(** X4. From [__init__] on, the band of the store and of every exported
    row is "2.4" or "5", and toggling the band twice gives the store
    back. *)
Theorem band_is_two_valued w os d :
  run_ops os (LiveData_init w) = Some d ->
  (current_band d = "2.4"%string \/ current_band d = "5"%string) /\
  Forall (fun row => band row = "2.4"%string \/ band row = "5"%string)
         (csv_rows d) /\
  toggle_band (toggle_band d) = d.
Proof.
  intros Hrun.
  assert (Hok : band_ok d).
  { assert (G : forall os d0, band_ok d0 -> run_ops os d0 = Some d -> band_ok d).
    { clear. induction os as [|o os IH]; intros d0 H0 H; simpl in H.
      - congruence.
      - destruct (run_op o d0) as [d1|] eqn:E; [|discriminate].
        apply (IH d1); [exact (run_op_band _ _ _ E H0)|exact H]. }
    apply (G os (LiveData_init w)); [|exact Hrun].
    split; [left; reflexivity|constructor]. }
  destruct Hok as [Hb Hrows]. split; [exact Hb|]. split; [exact Hrows|].
  destruct d. unfold toggle_band. simpl in *.
  destruct Hb as [-> | ->]; reflexivity.
Qed.

Lemma band_is_two_valued_witness :
  let d := toggle_band (clear_data 3 (LiveData_init 300)) in
  (current_band d = "2.4"%string \/ current_band d = "5"%string) /\
  Forall (fun row => band row = "2.4"%string \/ band row = "5"%string)
         (csv_rows d) /\
  toggle_band (toggle_band d) = d.
Proof.
  intros d. apply (band_is_two_valued 300 [OpClear 3; OpToggleBand] d).
  reflexivity.
Defined.
Lemma checkForChanges_without_tab_witness :
  let w := Samples.worldOf (Some Samples.sampleTelegram)
                           (Some Samples.sampleReference)
                           (Some Samples.activeConfig) in
  let h := {| now := 0; random := 0;
              tabsQuery := inl [ {| tabId := Some 0; tabUrl := None |} ];
              tabsReload := None;
              captureVisibleTab := inl "current"%string;
              decode := Samples.changedDecode;
              fetch := Samples.delivered;
              notificationsCreate := None |} in
  checkForChanges h w
  = (inl tt,
     {| storage := storage w; alarm := alarm w;
        trace := ConsoleLog "No active tab found" :: TabsQuery :: trace w |}).
Proof.
  cbv zeta.
  refine (proj1 (checkForChanges_without_tab
                   {| now := 0; random := 0;
                      tabsQuery := inl [ {| tabId := Some 0;
                                            tabUrl := None |} ];
                      tabsReload := None;
                      captureVisibleTab := inl "current"%string;
                      decode := Samples.changedDecode;
                      fetch := Samples.delivered;
                      notificationsCreate := None |}
                   (Samples.worldOf (Some Samples.sampleTelegram)
                                    (Some Samples.sampleReference)
                                    (Some Samples.activeConfig))
                   Samples.sampleReference
                   Samples.activeConfig eq_refl eq_refl eq_refl)
                _ eq_refl eq_refl).
Defined.

Lemma unchanged_cycle (h : Host) (w : World)
      (ref : ReferenceSnapshot) (m : MonitoringConfig)
      (tabs : list Tab) (id : Z) (shot : string) (c : ComparisonResult) :
  reference (storage w) = Some ref ->
  monitoring (storage w) = Some m ->
  isActive m = true ->
  tabsQuery h = inl tabs ->
  activeTabId tabs = Some id ->
  (autoRefresh m = true -> tabsReload h = None) ->
  captureVisibleTab h = inl shot ->
  compareScreenshots (decode h) (screenshot ref) shot = inl c ->
  hasChanged c = false ->
  checkForChanges h w = (inl tt, afterUpdate h w m id).
Proof.
  intros Hr Hm Ha Hq Ht Hre Hcap Hcmp Hch.
  rewrite (checkForChanges_completed h w ref m tabs id shot c) by assumption.
  unfold notificationStep. rewrite Hch. reflexivity.
Qed.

◆ TASK
Return the data from the top line through the bottom line exactly.

◆ SOLUTION TO THE EXERCISE
(** X4. From [__init__] on, the band of the store and of every exported
    row is "2.4" or "5", and toggling the band twice gives the store
    back. *)
Theorem band_is_two_valued w os d :
  run_ops os (LiveData_init w) = Some d ->
  (current_band d = "2.4"%string \/ current_band d = "5"%string) /\
  Forall (fun row => band row = "2.4"%string \/ band row = "5"%string)
         (csv_rows d) /\
  toggle_band (toggle_band d) = d.
Proof.
  intros Hrun.
  assert (Hok : band_ok d).
  { assert (G : forall os d0, band_ok d0 -> run_ops os d0 = Some d -> band_ok d).
    { clear. induction os as [|o os IH]; intros d0 H0 H; simpl in H.
      - congruence.
      - destruct (run_op o d0) as [d1|] eqn:E; [|discriminate].
        apply (IH d1); [exact (run_op_band _ _ _ E H0)|exact H]. }
    apply (G os (LiveData_init w)); [|exact Hrun].
    split; [left; reflexivity|constructor]. }
  destruct Hok as [Hb Hrows]. split; [exact Hb|]. split; [exact Hrows|].
  destruct d. unfold toggle_band. simpl in *.
  destruct Hb as [-> | ->]; reflexivity.
Qed.

Lemma band_is_two_valued_witness :
  let d := toggle_band (clear_data 3 (LiveData_init 300)) in
  (current_band d = "2.4"%string \/ current_band d = "5"%string) /\
  Forall (fun row => band row = "2.4"%string \/ band row = "5"%string)
         (csv_rows d) /\
  toggle_band (toggle_band d) = d.
Proof.
  intros d. apply (band_is_two_valued 300 [OpClear 3; OpToggleBand] d).
  reflexivity.
Defined.
Lemma checkForChanges_without_tab_witness :
  let w := Samples.worldOf (Some Samples.sampleTelegram)
                           (Some Samples.sampleReference)
                           (Some Samples.activeConfig) in
  let h := {| now := 0; random := 0;
              tabsQuery := inl [ {| tabId := Some 0; tabUrl := None |} ];
              tabsReload := None;
              captureVisibleTab := inl "current"%string;
              decode := Samples.changedDecode;
              fetch := Samples.delivered;
              notificationsCreate := None |} in
  checkForChanges h w
  = (inl tt,
     {| storage := storage w; alarm := alarm w;
        trace := ConsoleLog "No active tab found" :: TabsQuery :: trace w |}).
Proof.
  cbv zeta.
  refine (proj1 (checkForChanges_without_tab
                   {| now := 0; random := 0;
                      tabsQuery := inl [ {| tabId := Some 0;
                                            tabUrl := None |} ];
                      tabsReload := None;
                      captureVisibleTab := inl "current"%string;
                      decode := Samples.changedDecode;
                      fetch := Samples.delivered;
                      notificationsCreate := None |}
                   (Samples.worldOf (Some Samples.sampleTelegram)
                                    (Some Samples.sampleReference)
                                    (Some Samples.activeConfig))
                   Samples.sampleReference
                   Samples.activeConfig eq_refl eq_refl eq_refl)
                _ eq_refl eq_refl).
Defined.

Lemma unchanged_cycle (h : Host) (w : World)
      (ref : ReferenceSnapshot) (m : MonitoringConfig)
      (tabs : list Tab) (id : Z) (shot : string) (c : ComparisonResult) :
  reference (storage w) = Some ref ->
  monitoring (storage w) = Some m ->
  isActive m = true ->
  tabsQuery h = inl tabs ->
  activeTabId tabs = Some id ->
  (autoRefresh m = true -> tabsReload h = None) ->
  captureVisibleTab h = inl shot ->
  compareScreenshots (decode h) (screenshot ref) shot = inl c ->
  hasChanged c = false ->
  checkForChanges h w = (inl tt, afterUpdate h w m id).
Proof.
  intros Hr Hm Ha Hq Ht Hre Hcap Hcmp Hch.
  rewrite (checkForChanges_completed h w ref m tabs id shot c) by assumption.
  unfold notificationStep. rewrite Hch. reflexivity.
Qed.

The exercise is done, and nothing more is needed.